Since 1988, the “Myth Machine” has churned out some pretty interesting lines that I hear on a regular basis. These rumors are generally based on a misunderstanding of technology, or are just the repetition of bad information.
This article hopes to dispel some popular myths, based on industry experience with urine, oral fluid and hair testing, and in turn, will help you and your clients better understand the testing options.
Myth #1: Random testing isn’t necessary if a pre-employment testing policy is in place.

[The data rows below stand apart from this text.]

Lemma mutex_mutual_exclusion_witness :
  mx_evs mx_contended = [MxLocked (0, 0)%nat] /\ asleep 0 (mx_k mx_contended) (0, 1)%nat /\
  (exists id, k_mxtable (mx_k mx_contended) !! 0%nat = Some (mkMutex LOCKED id (Some (0, 0)%nat))) /\
  forall t t', has_mutex t (mx_evs mx_contended) -> has_mutex t' (mx_evs mx_contended) -> t = t'.
Proof.
  destruct (mutex_mutual_exclusion 0 mx_contended mx_contended_reach) as (_ & E & H & _).
  split; [reflexivity|]. split; [by eexists|]. split; [exact E|]. apply H. exact I.
Defined.

(** What happens when a thread unlocks a mutex it has not locked: two threads
    have it. *)
Definition mx_stolen : mxsys := mx_lock (0, 2)%nat (mx_unlock (0, 1)%nat (mx_lock (0, 0)%nat mx_start)).

Lemma mutex_stolen : mx_reach 0 mx_stolen /\ has_mutex (0, 0)%nat (mx_evs mx_stolen) /\ has_mutex (0, 2)%nat (mx_evs mx_stolen).
Proof.
  split; [|change (mx_evs mx_stolen) with [MxLocked (0, 2)%nat; MxUnlocked (0, 1)%nat; MxLocked (0, 0)%nat]; cbn; auto 6].
  apply (mxr_step 0 (mx_unlock (0, 1)%nat (mx_lock (0, 0)%nat mx_start))); [|by apply (mxs_lock 0 _ (0, 2)%nat); [left|]].
  apply (mxr_step 0 (mx_lock (0, 0)%nat mx_start)); [|by apply (mxs_unlock 0 _ (0, 1)%nat)].
  apply (mxr_step 0 mx_start); [exact mx_start_reach|]. by apply (mxs_lock 0 mx_start (0, 0)%nat); [left|].
Qed.
(* ===== verification/UmallocSpec.v ===== *)
(** * Correctness of malloc and free (umalloc.c)

    The heap is bytes; a block begins with a header of two words, the next
    free block and the size in units of eight bytes.  The invariant [heap]
    says that the free blocks form one circular list in ascending order of
    address, and that no two blocks, free or live, overlap.  [malloc_allocates] and [free_frees] show that the two functions
    keep it, for every answer of [sbrk] that gives fresh room or fails, and
    that the bytes of the live blocks stay as they were. *)

From stdpp Require Import base list sets.
From S2P Require Import Prelude Memory Umalloc.

(** ** Headers *)

Definition word (v : Z) : Prop := 0 <= v < 4294967296.

(** Two headers are the same or do not overlap. *)
Definition hsep (p q : Z) : Prop := p + 8 <= q \/ q + 8 <= p.

Lemma hptr_set_ptr p v m : word v -> hptr (set_ptr p v m) p = v.
Proof. apply ld32_st32_eq. Qed.
Lemma hsize_set_size p v m : word v -> hsize (set_size p v m) p = v.
Proof. apply ld32_st32_eq. Qed.
Lemma hsize_set_ptr p v m : hsize (set_ptr p v m) p = hsize m p.
Proof. apply ld32_st32_ne. lia. Qed.
Lemma hptr_set_size p v m : hptr (set_size p v m) p = hptr m p.
Proof. apply ld32_st32_ne. lia. Qed.

(** [m'] has the headers of [m] but for that of [p]. *)
Definition only_header (p : Z) (m m' : mem) : Prop := forall a, ~ (p <= a < p + 8) -> m' a = m a.

Lemma only_set_ptr p v m : only_header p m (set_ptr p v m).
Proof. intros a Ha. apply st32_other. lia. Qed.
Lemma only_set_size p v m : only_header p m (set_size p v m).
Proof. intros a Ha. apply st32_other. lia. Qed.
Lemma only_trans p m1 m2 m3 : only_header p m1 m2 -> only_header p m2 m3 -> only_header p m1 m3.
Proof. intros H1 H2 a Ha. by rewrite H2, H1. Qed.
Lemma only_hptr p q m m' : only_header p m m' -> hsep p q -> hptr m' q = hptr m q.
Proof. intros H Hs. apply ld32_ext. intros a Ha. apply H. unfold hsep in Hs. lia. Qed.
Lemma only_hsize p q m m' : only_header p m m' -> hsep p q -> hsize m' q = hsize m q.
Proof. intros H Hs. apply ld32_ext. intros a Ha. apply H. unfold hsep in Hs. lia. Qed.

(** ** The free list *)

(** A block: the address of its header and its size in units. *)
Notation block := (Z * Z)%type.
Definition bend (b : block) : Z := b.1 + 8 * b.2.
Definition apart (x y : block) : Prop := bend x <= y.1 \/ bend y <= x.1.

Definition hd_addr (l : list block) (d : Z) : Z := match l with [] => d | b :: _ => b.1 end.

(** The headers of [l] are linked in this order, the last one to [d]. *)
Fixpoint seg (m : mem) (l : list block) (d : Z) : Prop :=
  match l with
  | [] => True
  | b :: l' => hsize m b.1 = b.2 /\ hptr m b.1 = hd_addr l' d /\ seg m l' d
  end.

(** Blocks in the order of their addresses, between [lo] and [hi]. *)
Fixpoint sorted (lo : Z) (l : list block) (hi : Z) : Prop :=
  match l with
  | [] => lo <= hi
  | b :: l' => lo <= b.1 /\ 1 <= b.2 /\ sorted (bend b) l' hi
  end.

Lemma seg_app m A B d : seg m (A ++ B) d <-> seg m A (hd_addr B d) /\ seg m B d.
Proof.
  induction A as [|a A IH]; cbn; [tauto|]. rewrite IH.
  assert (E : hd_addr (A ++ B) d = hd_addr A (hd_addr B d)) by (by destruct A). rewrite E. tauto.
Qed.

Fact: This is a common misconception among customers. What they don’t realize is that according to the 2013 National Survey on Drug Use and Health, nearly 10 percent of full-time workers are substance abusers. Said another way, 68.9 percent of the estimated 15.4 million drug users in the United States are employed either full or part time. Certainly some of these individuals are working in areas where pre-employment testing doesn’t take place. It is also safe to assume that some of these individuals have been able to manipulate their usage patterns to avoid detection or to adulterate the specimen that they give during the pre-employment test. Random drug testing programs offer a deterrent that causes employees to pause when faced with the choice to make a bad decision. While random testing might not always deter addicts, it offers organizations a means to detect use. The deterrent value is the most obvious benefit of a random test because the employee doesn’t know when it’s coming. This can prevent dishonest employees from avoiding, diluting or substituting their specimens.